Disclaimer - the solution uses internal SE structures, so can break on newer versions. Also, as you are connecting to the running webdriver as to aRemote one, you cannot close it even if you want to - thus this can lead to resources leakage on the machine that it runs on; e.g. that webdriver has to be eventually terminated manually by a task manager.
So first things first - you have a running browser instance, and you need to get its properties for future connections. They are 2 - driver.command_executor._url, and driver.session_id where driver is the object name of the running instance.

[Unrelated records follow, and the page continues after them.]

Lemma checkDocumentAction_Ok lc ida lc' :
  checkDocumentAction s lc ida = Ok lc' ->
  existing_pending ida /\
  let k := action_key ida in
  lc' = <[k := default (live0 k) (lc !! k) + (if creates_at k ida then 1 else 0) - (if retires_at k ida then 1 else 0)]> lc.
Proof.
  destruct ida as [id a]. unfold checkDocumentAction, existing_pending, action_key, retires_at, creates_at, creator_key, action_key.
  cbn [fst snd]. intros H. apply bind_Ok in H as (u1 & H1 & H). apply bind_Ok in H as (u2 & H2 & H). apply bind_Ok in H as (u3 & H3 & H).
  apply bind_Ok in H as (u4 & H4 & H). apply bind_Ok in H as ([] & H5 & H). apply bind_Ok in H as (k & H6 & H). apply Ok_inj in H.
  apply throw_if_Ok in H1, H2, H3, H4. apply check_delta_Ok in H5.
  assert (forall k, match lc !! k with Some l => l | None => match documentAddresses s !! k ≫= ai_currentId with None => 0 | Some _ => 1 end end
    = default (live0 k) (lc !! k)) as Hd by (intros k'; by destruct (lc !! k')).
  rewrite Hd in H. clear Hd. destruct (act_create a) as [r|].
  - rewrite (bool_decide_true (is_Some (Some r))) in * by eauto. apply Ok_inj in H6 as <-. cbn [andb negb] in *.
    apply bool_decide_eq_false in H2. rewrite <- eq_None_not_Some in H2. split.
    + split; [done|]. destruct (act_content a) as [c|]; [|done]. exists c. apply negb_false_iff in H4. done.
    + rewrite <- H. f_equal. change (documentAddresses s !! createAddressKey r ≫= ai_currentId) with (current_id s (createAddressKey r)).
      apply (live_update (createAddressKey r) true (act_retire a)).
  - rewrite (bool_decide_false (is_Some None)) in * by (by intros [? ?]). cbn [andb negb] in *.
    destruct (documents s !! id) as [d|] eqn:Ed; [|done]. apply Ok_inj in H6 as <-. cbn in H5, H3.
    apply bool_decide_eq_false in H3. rewrite <- eq_None_not_Some in H3. split; [by exists d|].
    rewrite <- H. f_equal. unfold doc_addr. change (documentAddresses s !! recordAddressKey (sd_record d) ≫= ai_currentId) with (current_id s (recordAddressKey (sd_record d))).
    apply (live_update (recordAddressKey (sd_record d)) false (act_retire a)).
Qed.

Lemma checkDocumentActions_counts l lc lc' :
  foldM (checkDocumentAction s) lc l = Ok lc' ->
  Forall existing_pending l /\
  forall k, default (live0 k) (lc' !! k) = default (live0 k) (lc !! k) + Zcount (creates_at k) l - Zcount (retires_at k) l.
Proof.
  revert lc. induction l as [|x l IH]; intros lc; cbn [foldM Zcount foldr].
  - intros [= <-]. split; [constructor|]. intros k. lia.
  - intros (lc1 & [Hx ->]%checkDocumentAction_Ok & [Hl Hk]%IH)%bind_Ok. split; [by constructor|]. intros k. rewrite Hk. clear Hk.
    fold (Zcount (creates_at k) l) (Zcount (retires_at k) l).
    destruct (decide (action_key x = k)) as [<-|Hne]; [rewrite lookup_insert_eq; cbn; lia|rewrite lookup_insert_ne by done].
    assert (creates_at k x = false) as ->.
    { apply bool_decide_eq_false. unfold creator_key, action_key in *. destruct (act_create x.2); [|done].
      destruct (act_retire x.2); congruence. }
    assert (retires_at k x = false) as ->; [|lia]. unfold retires_at. rewrite bool_decide_false by naive_solver. apply andb_false_r.
Qed.

Lemma Zcount_nonneg f l : 0 <= Zcount f l.
Proof. induction l as [|x l IH]; cbn; [lia|]. fold (Zcount f l). destruct (f x); lia. Qed.

Lemma Zcount_pos f l : 1 <= Zcount f l <-> exists x, x ∈ l /\ f x = true.
Proof.
  induction l as [|x l IH]; cbn; [split; [lia|intros (x & ?%elem_of_nil & _); done]|]. fold (Zcount f l).
  pose proof (Zcount_nonneg f l). destruct (f x) eqn:E.
  - split; [intros _; exists x; split; [by left|done]|lia].
  - rewrite IH. split; [intros (y & Hy & Hf); exists y; split; [by right|done]|].
    intros (y & [->|Hy]%elem_of_cons & Hf); [congruence|eauto].
Qed.

Lemma Zcount_le_1 f l id : NoDup l.*1 -> (forall x, f x = true -> x.1 = id) -> Zcount f l <= 1.
Proof.
  intros Hnd Hf. induction l as [|x l IH]; cbn; [lia|]. fold (Zcount f l). apply NoDup_cons in Hnd as [Hx Hnd].
  specialize (IH Hnd). destruct (f x) eqn:E; [|lia]. enough (~ 1 <= Zcount f l) by lia.
  rewrite Zcount_pos. intros (y & Hy & Ey). apply Hx. rewrite (Hf x E), <- (Hf y Ey). by apply list_elem_of_fmap_2.
Qed.

Lemma retirers_le k l : NoDup l.*1 -> Zcount (retires_at k) l <= live0 k.
Proof.
  intros Hnd. unfold live0. destruct (current_id s k) as [y|] eqn:E.
  - apply (Zcount_le_1 _ _ y); [done|]. unfold retires_at. intros x [_ H]%andb_true_iff.
    apply bool_decide_eq_true in H as [_ H]. congruence.
  - enough (~ 1 <= Zcount (retires_at k) l) by lia. rewrite Zcount_pos. unfold retires_at.
    intros (x & _ & [_ H]%andb_true_iff). apply bool_decide_eq_true in H as [_ H]. congruence.
Qed.

Lemma creators_pos k l : k ∈ omap creator_key l -> 1 <= Zcount (creates_at k) l.
Proof.
  rewrite list_elem_of_omap. intros (x & Hx & E). apply Zcount_pos. exists x. split; [done|]. by apply bool_decide_eq_true.
Qed.

Lemma creators_NoDup l : (forall k, Zcount (creates_at k) l <= 1) -> NoDup (omap creator_key l).
Proof.
  induction l as [|x l IH]; intros H; cbn; [constructor|].
  assert (forall k, Zcount (creates_at k) l <= 1) as Hl.
  { intros k. specialize (H k). cbn in H. fold (Zcount (creates_at k) l) in H. destruct (creates_at k x); lia. }
  destruct (creator_key x) as [k|] eqn:E; [|by apply IH]. constructor; [|by apply IH].
  intros Hk%creators_pos. specialize (H k). cbn in H. fold (Zcount (creates_at k) l) in H.
  replace (creates_at k x) with true in H by (symmetry; by apply bool_decide_eq_true). lia.
Qed.

Lemma checkDocumentActions_ok l :
  NoDup l.*1 -> checkDocumentActions s l = Ok tt ->
  Forall existing_pending l /\ NoDup (omap creator_key l) /\
  forall k y, k ∈ omap creator_key l -> current_id s k = Some y -> retires l y.
Proof.
  intros Hnd. unfold checkDocumentActions. intros (lc & [Hp Hk]%checkDocumentActions_counts & H)%bind_Ok.
  apply throw_if_Ok, bool_decide_eq_false in H. split; [done|].
  assert (forall k, live0 k + Zcount (creates_at k) l - Zcount (retires_at k) l <= 1) as Hle.
  { intros k. specialize (Hk k). rewrite lookup_empty in Hk. cbn in Hk. rewrite <- Hk. destruct (lc !! k) as [n|] eqn:E; cbn.
    - apply Z.nlt_ge. intros Hn. apply H. by exists k, n.
    - unfold live0. destruct (current_id s k); lia. }
  split.
  - apply creators_NoDup. intros k. pose proof (retirers_le k l Hnd). specialize (Hle k). lia.
  - intros k y Hk1%creators_pos Hy. specialize (Hle k). unfold live0 in Hle. rewrite Hy in Hle.
    assert (1 <= Zcount (retires_at k) l) as (x & Hx & Hr)%Zcount_pos by lia. unfold retires_at in Hr.
    apply andb_true_iff in Hr as [Hr Hd]. apply bool_decide_eq_true in Hd as [_ Hd].
    destruct x as [x a]. exists a. cbn in *. split; [congruence|done].
Qed.
End Counts.
(* ===== verification/ServiceState.v ===== *)
(** [packages/chord/src/services/state-codec.ts]: the operation codecs of the
    replicated states of one service subscription, and the snapshot and update
    types of [packages/chord/src/types.ts] and [services/wire.ts] they translate.

    A codec mutates itself: the registry is state, and what was changed before
    a throw stays changed.  Generations and sequences are counters. *)
From S2P Require Import Prelude JsBase Json JsonText DeltaOps DeltaApply DeltaCodec.

Inductive svc_err : Type :=
| SvcError (msg : jsstr)
| SvcDelta (e : delta_err).

(** * Snapshots and updates

    [O] is the type of the operations: [Op] batches, or their wire form. *)

Record ServiceInstanceAddress : Type := Address { key : jsstr; generation : N }.

#[export] Instance ServiceInstanceAddress_eq_dec : EqDecision ServiceInstanceAddress.
Proof. solve_decision. Defined.

Inductive ServiceMode : Type := Singleton | Keyed.

Section Types.
Variable O : Type.

Inductive ServiceMemberSnapshot : Type :=
| MethodMember (name : jsstr)
| StateMember (name : jsstr) (sequence : N) (ops : O).

Record ServiceInstanceSnapshot : Type := InstanceSnapshot {
  instance : option ServiceInstanceAddress;
  members : list ServiceMemberSnapshot;
}.

Record ServiceSubscriptionSnapshot : Type := SubscriptionSnapshot {
  serviceId : jsstr;
  mode : ServiceMode;
  instances : list ServiceInstanceSnapshot;
}.

Inductive ServiceProviderUpdate : Type :=
| StateUpdate (inst : option ServiceInstanceAddress) (member : jsstr) (sequence : N) (ops : O)
| Unavailable
| Replaced (snapshot : ServiceInstanceSnapshot)
| Spawned (inst : ServiceInstanceSnapshot)
| Closed (inst : ServiceInstanceAddress).
End Types.

Arguments MethodMember {O} name.
Arguments StateMember {O} name sequence ops.
Arguments InstanceSnapshot {O} instance members.
Arguments instance {O} _.
Arguments members {O} _.
Arguments SubscriptionSnapshot {O} serviceId mode instances.
Arguments serviceId {O} _.
Arguments mode {O} _.
Arguments instances {O} _.
Arguments StateUpdate {O} inst member sequence ops.
Arguments Unavailable {O}.
Arguments Replaced {O} snapshot.
Arguments Spawned {O} inst.
Arguments Closed {O} inst.

(** * The registry *)

(** [JSON.stringify] of the key, the generation and the member. *)
Definition state_key_items (inst : option ServiceInstanceAddress) (member : jsstr) : list jsstr :=
  [match inst with Some a => stringify_str (key a) | None => js "null" end;
   match inst with Some a => stringify_N (generation a) | None => js "null" end;
   stringify_str member].

Definition stateKey (inst : option ServiceInstanceAddress) (member : jsstr) : jsstr :=
  stringify_items (state_key_items inst member).

Definition describeState (inst : option ServiceInstanceAddress) (member : jsstr) : jsstr :=
  match inst with
  | None => member
  | Some a => key a ++ js "@" ++ stringify_N (generation a) ++ js "." ++ member
  end.

Definition sameAddress (left : option ServiceInstanceAddress) (right : ServiceInstanceAddress) : bool :=
  match left with
  | Some l => bool_decide (key l = key right) && (generation l =? generation right)%N
  | None => false
  end.

Section Registry.
Context {C : Type}.

Abbreviation registry := (gmap jsstr (option ServiceInstanceAddress * C)).

Variable create : C.

Definition reset : SM registry svc_err unit := modify (fun _ => ∅).

(** [add] and [get] return a codec by reference: the key it is kept under. *)
Definition add (inst : option ServiceInstanceAddress) (member : jsstr) : SM registry svc_err jsstr :=
  let k := stateKey inst member in
  reads_state (fun r => throw_if (bool_decide (is_Some (r !! k))) (SvcError (js "Duplicate service state " ++ describeState inst member)));;
  modify (insert k (inst, create));;
  mret k.

Definition get (inst : option ServiceInstanceAddress) (member : jsstr) : SM registry svc_err jsstr :=
  let k := stateKey inst member in
  reads_state (fun r => throw_if (bool_decide (r !! k = None)) (SvcError (js "Unknown service state " ++ describeState inst member)));;
  mret k.

Definition removeInstance (inst : ServiceInstanceAddress) : SM registry svc_err unit :=
  modify (filter (fun e : jsstr * (option ServiceInstanceAddress * C) => sameAddress e.2.1 inst = false)).

(** A call on the codec a key refers to; it may throw, changed. *)
Definition with_codec {A} (k : jsstr) (call : C -> C * result delta_err A) : SM registry svc_err A :=
  fun r =>
    match r !! k with
    | None => (r, Err (SvcError []))
    | Some (inst, c) => let '(c, a) := call c in (<[k := (inst, c)]> r, map_err SvcDelta a)
    end.
End Registry.

(** The elements of an array, translated in order. *)
Fixpoint map_each {S E A B} (f : A -> SM S E B) (l : list A) : SM S E (list B) :=
  match l with
  | [] => mret []
  | a :: l => b ← f a; bs ← map_each f l; mret (b :: bs)
  end.

(** * The two codecs *)

Section Codec.
Context {C I O : Type}.
(** [encode] or [decode] of a codec, and [encoder()] or [decoder()]. *)
Variable create : C.
Variable code : C -> I -> C * result delta_err O.

Abbreviation step := (SM (gmap jsstr (option ServiceInstanceAddress * C)) svc_err).

(** [encodeInstance], [decodeInstance]. *)
Definition code_member (inst : option ServiceInstanceAddress) (member : ServiceMemberSnapshot I) : step (ServiceMemberSnapshot O) :=
  match member with
  | StateMember name sequence ops =>
      k ← add create inst name;
      ops ← with_codec k (fun c => code c ops);
      mret (StateMember name sequence ops)
  | MethodMember name => mret (MethodMember name)
  end.

Definition code_instance (snapshot : ServiceInstanceSnapshot I) : step (ServiceInstanceSnapshot O) :=
  ms ← map_each (code_member (instance snapshot)) (members snapshot);
  mret (InstanceSnapshot (instance snapshot) ms).

(** [encodeSnapshot], [decodeSnapshot]. *)
Definition code_snapshot (snapshot : ServiceSubscriptionSnapshot I) : step (ServiceSubscriptionSnapshot O) :=
  reset;;
  snapshots ← map_each code_instance (instances snapshot);
  mret (SubscriptionSnapshot (serviceId snapshot) (mode snapshot) snapshots).

(** [encodeUpdate], [decodeUpdate]. *)
Definition code_update (update : ServiceProviderUpdate I) : step (ServiceProviderUpdate O) :=
  match update with
  | StateUpdate inst member sequence ops =>
      k ← get inst member;
      ops ← with_codec k (fun c => code c ops);
      mret (StateUpdate inst member sequence ops)
  | Replaced snapshot => reset;; s ← code_instance snapshot; mret (Replaced s)
  | Spawned snapshot => s ← code_instance snapshot; mret (Spawned s)
  | Unavailable => reset;; mret Unavailable
  | Closed inst => removeInstance inst;; mret (Closed inst)
  end.
End Codec.

Definition encode_ops (st : enc_state) (ops : list Op) : enc_state * result delta_err (list json) :=
  let '(st, wire) := encode st ops in (st, Ok (wire_to_json <$> wire)).

Definition encodeInstance := code_instance encoder encode_ops.
Definition encodeSnapshot := code_snapshot encoder encode_ops.
Definition encodeUpdate := code_update encoder encode_ops.
Definition decodeInstance := code_instance decoder decode.
Definition decodeSnapshot := code_snapshot decoder decode.
Definition decodeUpdate := code_update decoder decode.

(** * Keys *)

Definition address_wf (inst : option ServiceInstanceAddress) : Prop :=
  match inst with Some a => str_wf (key a) | None => True end.

Definition key_text (t : jsstr) : Prop := seg_text t \/ t = js "null".

Lemma key_text_delimited : delimited key_text.
Proof.
  assert (forall t r1 r2, seg_text t -> t ++ r1 = js "null" ++ r2 -> False) as Hmix.
  { intros t r1 r2 [(s & _ & ->)|(n & ->)] E; [by apply (f_equal (hd 0)) in E|].
    destruct (stringify_N_digits n) as [Hd Hn]. destruct (stringify_N n) as [|d t]; [done|].
    apply (f_equal (hd 0)) in E. change (d = 110) in E. subst d. apply Forall_cons in Hd as [Hd _]. unfold digit in Hd. lia. }
  intros t1 t2 c1 c2 r1 r2 [H1|H1] [H2|H2] Hc1 Hc2 E.
  - by apply (seg_text_delimited t1 t2 c1 c2 r1 r2).
  - subst t2. by apply Hmix in E.
  - subst t1. symmetry in E. by apply Hmix in E.
  - subst. split; [done|]. by apply app_inv_head in E.
Qed.

Lemma stateKey_inj inst1 m1 inst2 m2 :
  address_wf inst1 -> address_wf inst2 -> str_wf m1 -> str_wf m2 -> stateKey inst1 m1 = stateKey inst2 m2 ->
  inst1 = inst2 /\ m1 = m2.
Proof.
  intros Ha1 Ha2 Hm1 Hm2 E.
  assert (forall inst m, address_wf inst -> str_wf m -> Forall key_text (state_key_items inst m)) as Hk.
  { intros inst m Ha Hm. assert (key_text (stringify_str m)) by (left; left; eauto).
    destruct inst as [a|]; repeat apply Forall_cons_2; try apply Forall_nil_2; try done;
      [left; left; eauto|left; right; eauto|by right|by right]. }
  assert (state_key_items inst1 m1 = state_key_items inst2 m2) as E2.
  { apply (stringify_rest_inj key_text); [apply key_text_delimited|by apply Hk|by apply Hk|].
    unfold stateKey, stringify_items in E. apply (inj (cons _)) in E. cbn [state_key_items stringify_rest] in *. by rewrite E. }
  assert (forall a b c d e f : jsstr, [a; b; c] = [d; e; f] -> a = d /\ b = e /\ c = f) as Hinj by (intros; split_and!; congruence).
  apply Hinj in E2 as (Ek & Eg & Em). split; [|by apply stringify_str_inj in Em].
  destruct inst1 as [a1|], inst2 as [a2|]; [|by apply (f_equal (hd 0)) in Ek..|done].
  apply stringify_str_inj in Ek; [|done..]. apply (inj js_of_Z), (inj Z.of_N) in Eg. destruct a1, a2; cbn in *; congruence.
Qed.

(** * Encoder and decoder in step *)

Abbreviation enc_registry := (gmap jsstr (option ServiceInstanceAddress * enc_state)).
Abbreviation dec_registry := (gmap jsstr (option ServiceInstanceAddress * gmap N path)).

Definition entry_sync (e : option (option ServiceInstanceAddress * enc_state)) (d : option (option ServiceInstanceAddress * gmap N path)) : Prop :=
  match e, d with
  | None, None => True
  | Some (inst, st), Some (inst', ps) => inst = inst' /\ ids_sync st ps
  | _, _ => False
  end.

(** The registries hold the same states, each with codecs that agree. *)
Definition registry_sync (er : enc_registry) (dr : dec_registry) : Prop := forall k, entry_sync (er !! k) (dr !! k).

Lemma registry_sync_empty : registry_sync ∅ ∅.
Proof. intros k. by rewrite !lookup_empty. Qed.

Lemma registry_sync_insert er dr k inst st ps :
  registry_sync er dr -> ids_sync st ps -> registry_sync (<[k := (inst, st)]> er) (<[k := (inst, ps)]> dr).
Proof.
  intros H Hs k'. destruct (decide (k = k')) as [<-|]; [by rewrite !lookup_insert_eq|by rewrite !lookup_insert_ne].
Qed.

Lemma registry_sync_filter er dr (keep : option ServiceInstanceAddress -> bool) :
  registry_sync er dr ->
  registry_sync (filter (fun e : jsstr * (option ServiceInstanceAddress * enc_state) => keep e.2.1 = false) er)
                (filter (fun e : jsstr * (option ServiceInstanceAddress * gmap N path) => keep e.2.1 = false) dr).
Proof.
  intros H k. specialize (H k). rewrite !map_lookup_filter.
  destruct (er !! k) as [[i st]|], (dr !! k) as [[i' ps]|]; cbn in *; try done.
  destruct H as [<- H]. repeat case_guard; cbn in *; try congruence; done.
Qed.

Lemma registry_sync_some er dr k inst st :
  registry_sync er dr -> er !! k = Some (inst, st) -> exists ps, dr !! k = Some (inst, ps) /\ ids_sync st ps.
Proof.
  intros H E. specialize (H k). rewrite E in H. destruct (dr !! k) as [[i ps]|]; [|done]. destruct H as [<- H]. eauto.
Qed.

Lemma registry_sync_none er dr k : registry_sync er dr -> er !! k = None -> dr !! k = None.
Proof. intros H E. specialize (H k). rewrite E in H. by destruct (dr !! k). Qed.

This python code will do just that:
from robot.libraries.BuiltIn import BuiltIn
def return_driver_props()
seLib = BuiltIn().get_library_instance('SeleniumLibrary')
# the driver is instantiated in the SeleniumLibrary, but not provided publicly, thus accessing it through this py code
remote_url = seLib.driver.command_executor._url # for local instance, this is a value in the form 'http://localhost:57856'
session_id = seLib.driver.session_id
return remote_url, session_id
Importing that file as a Library, by calling the function/method you'll have the 2 props:
${conn_url} ${session_id}= Return Driver Props
# and do whatever is needed to make them known - log, store in a file, DB, etc.
Now in the second run that needs to reattach, and with the 2 values in hand, you just use the keyword Open Browser and specify a remote connection:
Open Browser about:about remote_url=${that_known_url} browser=${the_used_browser_type} # the last args - chrome|firefox|edge - whatever you're connecting two
The tricky part - the moment you connect to a remote server, selenium automatically starts a new session - which is a second browser instance (this started somewhere around selenium3, though I'm not sure on the exact timing). E.g. if you start using it right now - that is not the browser you wanted, but a brand new. That's also the reason why I gave as target address "about:about" - so it loads a dummy page, very fast.
Two things must happen at this point - a) you have to get rid of the "dummy" SE session, and b) switch to the previous one:
def set_driver_session_id(sesion_id):
""" Sets the sessoin_id of the current driver insance to the provided one. """
seLib = BuiltIn().get_library_instance('SeleniumLibrary')
if seLib.driver.session_id != sesion_id: # this is pretty much guaranteed to be the case
seLib.driver.close() # this closes the session's window
seLib.driver.quit() # for remote connections (like ours), this deletes the session, but doesn't stop the SE
# set to the session that's already running
seLib.driver.session_id = sesion_id
This function/keyword is called with the known session id:
Set Driver Session ID ${session_id}
,and voilà, you are now in control of the previous browser, with its full state - the url it was at, cookies, localStorage, etc.
I'm leaving as an exercise to the reader how to automatically pass the url and the session id.
What I myself am doing is storing them in a file in a temp folder after running the first piece, and reading from there in the follow-up runs, with some error handling around it - missing or bad file, the connection cannot happen, and so on, with fallbacks to new instance creation.